Task item:
Your result should be the lines holding the word "nonBlank", copied from the entries below.

** Data shown follows **

Definition handle (e : Event) (s : State) : option (State * list Effect) :=
  match e with
  | Frame e =>
      '(sh, fx) ← Shell.fire mockBooks inRouter true e (shell s);
      Some (withShell sh s, fx)
  | TypeField field value => Some (setFormData (handleInputChange field value) s, [])
  | ChooseFile field (Some f) => Some (setFormData (handleFileUpload field f) s, [])
  | ChooseFile field None => Some (s, [])
  | TypeTag value => Some (setTagInput value s, [])
  | TagKey key => Some (if decide (key = "Enter") then handleAddTag s else s, [])
  | ClickAddTag => Some (handleAddTag s, [])
  | ClickRemoveTag k =>
      tag ← tags (formData s) !! k; Some (handleRemoveTag tag s, [])
  | Submit => Some (handleSubmit s)
  | Elapse ms => Some (withTimers ((λ t, t - ms) <$> timers s) s, [])
  | Timeout => Some (uploadDone (withTimers (tail (timers s)) s))
  | Leave => Some (unmount s, [])
  end.

Definition fire (e : Event) (s : State) : option (State * list Effect) :=
  if enabled e s then handle e s else None.

Definition run (es : list Event) (s : State) : option (State * list Effect) :=
  runWith fire es s.

Definition reachable (s : State) : Prop := reachableFrom fire init s.

(** ** Invariant *)

(** A tag as [handleAddTag] stores it. *)
Definition trimmed (t : string) : Prop := trim t = t ∧ t ≠ "".

(** The tags are a set of trimmed words; at most one upload is pending,
    with between zero and three seconds left; while the page is on the
    screen the flag says whether one is. *)
Definition wellFormed (s : State) : Prop :=
  NoDup (tags (formData s))
  ∧ Forall trimmed (tags (formData s))
  ∧ (length (timers s) ≤ 1)%nat
  ∧ Forall (λ t, 0 ≤ t ≤ 3000) (timers s)
  ∧ (mounted s = true → isUploading s = bool_decide (timers s ≠ [])).

(** ** Lemmas *)

Lemma incomplete_spec d :
  incomplete d = true ↔ title d = "" ∨ author d = "" ∨ file d = None.
Proof.
  unfold incomplete, truthy, string_truthy.
  rewrite !orb_true_iff, !negb_true_iff, bool_decide_eq_false.
  rewrite <- eq_None_not_Some. destruct (title d), (author d); naive_solver.
Qed.

Lemma trimmed_trim v : nonBlank v = true → trimmed (trim v).
Proof.
  unfold nonBlank, trimmed, truthy, string_truthy. intros Hv.
  split; [apply trim_idemp|]. by destruct (trim v).
Qed.

Lemma tags_handleInputChange field value d : tags (handleInputChange field value d) = tags d.
Proof. by destruct field. Qed.

Lemma tags_handleFileUpload field f d : tags (handleFileUpload field f d) = tags d.
Proof. by destruct field. Qed.

(** The part of the invariant that speaks of the tags. *)
Definition tagSet (l : list string) : Prop := NoDup l ∧ Forall trimmed l.

Lemma tagSet_handleAddTag s :
  tagSet (tags (formData s)) → tagSet (tags (formData (handleAddTag s))).
Proof.
  unfold handleAddTag. intros [Hn Ht].
  destruct (nonBlank (tagInput s)) eqn:Hv; [|done]. simpl.
  case_bool_decide; [done|]. simpl. split.
  - apply NoDup_app. split_and!; [done| |apply NoDup_singleton]. set_solver.
  - apply Forall_app. split; [done|]. constructor; [|done]. by apply trimmed_trim.
Qed.

Lemma tagSet_handleRemoveTag t s :
  tagSet (tags (formData s)) → tagSet (tags (formData (handleRemoveTag t s))).
Proof.
  intros [Hn Ht]. simpl. split; [by apply NoDup_filter|].
  rewrite Forall_forall in *. intros x [_ Hx]%list_elem_of_filter. by apply Ht.
Qed.

(** The part of the invariant that speaks of the timeout. *)
Definition oneUpload (s : State) : Prop :=
  (length (timers s) ≤ 1)%nat
  ∧ Forall (λ t, 0 ≤ t ≤ 3000) (timers s)
  ∧ (mounted s = true → isUploading s = bool_decide (timers s ≠ [])).

Lemma oneUpload_handleSubmit s :
  oneUpload s → mounted s = true → isUploading s = false →
  oneUpload (handleSubmit s).1.
Proof.
  intros (Hl & Hf & Hm) Hmo Hu. unfold handleSubmit. case_match; [done|].
  specialize (Hm Hmo). rewrite Hu in Hm. symmetry in Hm.
  apply bool_decide_eq_false in Hm. apply dec_stable in Hm.
  unfold oneUpload. simpl. rewrite Hm. simpl. split_and!; [lia| |done].
  by repeat constructor.
Qed.

Lemma oneUpload_elapse ms s :
  oneUpload s → mayElapse ms (timers s) = true →
  oneUpload (withTimers ((λ t, t - ms) <$> timers s) s).
Proof.
  intros (Hl & Hf & Hm) [Hms Ha]%andb_true_iff. unfold oneUpload. simpl.
  rewrite length_fmap. split_and!; [done| |].
  - rewrite Forall_fmap, Forall_forall in *. intros t Ht. simpl.
    rewrite forallb_forall in Ha. specialize (Hf t Ht).
    apply list_elem_of_In, Ha, Z.leb_le in Ht. apply Z.ltb_lt in Hms. lia.
  - intros Hmo. rewrite (Hm Hmo). by destruct (timers s).
Qed.

Lemma oneUpload_timeout s :
  oneUpload s → head (timers s) = Some 0 →
  oneUpload (uploadDone (withTimers (tail (timers s)) s)).1
  ∧ timers s = [0].
Proof.
  intros (Hl & Hf & Hm) Hh. destruct (timers s) as [|t [|t' l]] eqn:Ht;
    simplify_eq/=; [|lia].
  split; [|done]. unfold oneUpload, uploadDone. simpl.
  destruct (mounted s) eqn:Hmo; simpl; (split_and!; [lia|constructor|]);
    [by intros _|by rewrite Hmo].
Qed.

Lemma wellFormed_split s :
  wellFormed s ↔ tagSet (tags (formData s)) ∧ oneUpload s.
Proof. unfold wellFormed, tagSet, oneUpload. tauto. Qed.

Lemma wellFormed_init : wellFormed init.
Proof.
  unfold wellFormed. simpl. split_and!; try done; try constructor. lia.
Qed.

Lemma oneUpload_same s s' :
  timers s' = timers s → mounted s' = mounted s → isUploading s' = isUploading s →
  oneUpload s → oneUpload s'.
Proof. unfold oneUpload. by intros -> -> ->. Qed.

Lemma handleAddTag_frame s :
  timers (handleAddTag s) = timers s ∧ mounted (handleAddTag s) = mounted s
  ∧ isUploading (handleAddTag s) = isUploading s.
Proof. unfold handleAddTag. by case_match. Qed.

** End of Data shown **

Written response:
Lemma trimmed_trim v : nonBlank v = true → trimmed (trim v).
  unfold nonBlank, trimmed, truthy, string_truthy. intros Hv.
  destruct (nonBlank (tagInput s)) eqn:Hv; [|done]. simpl.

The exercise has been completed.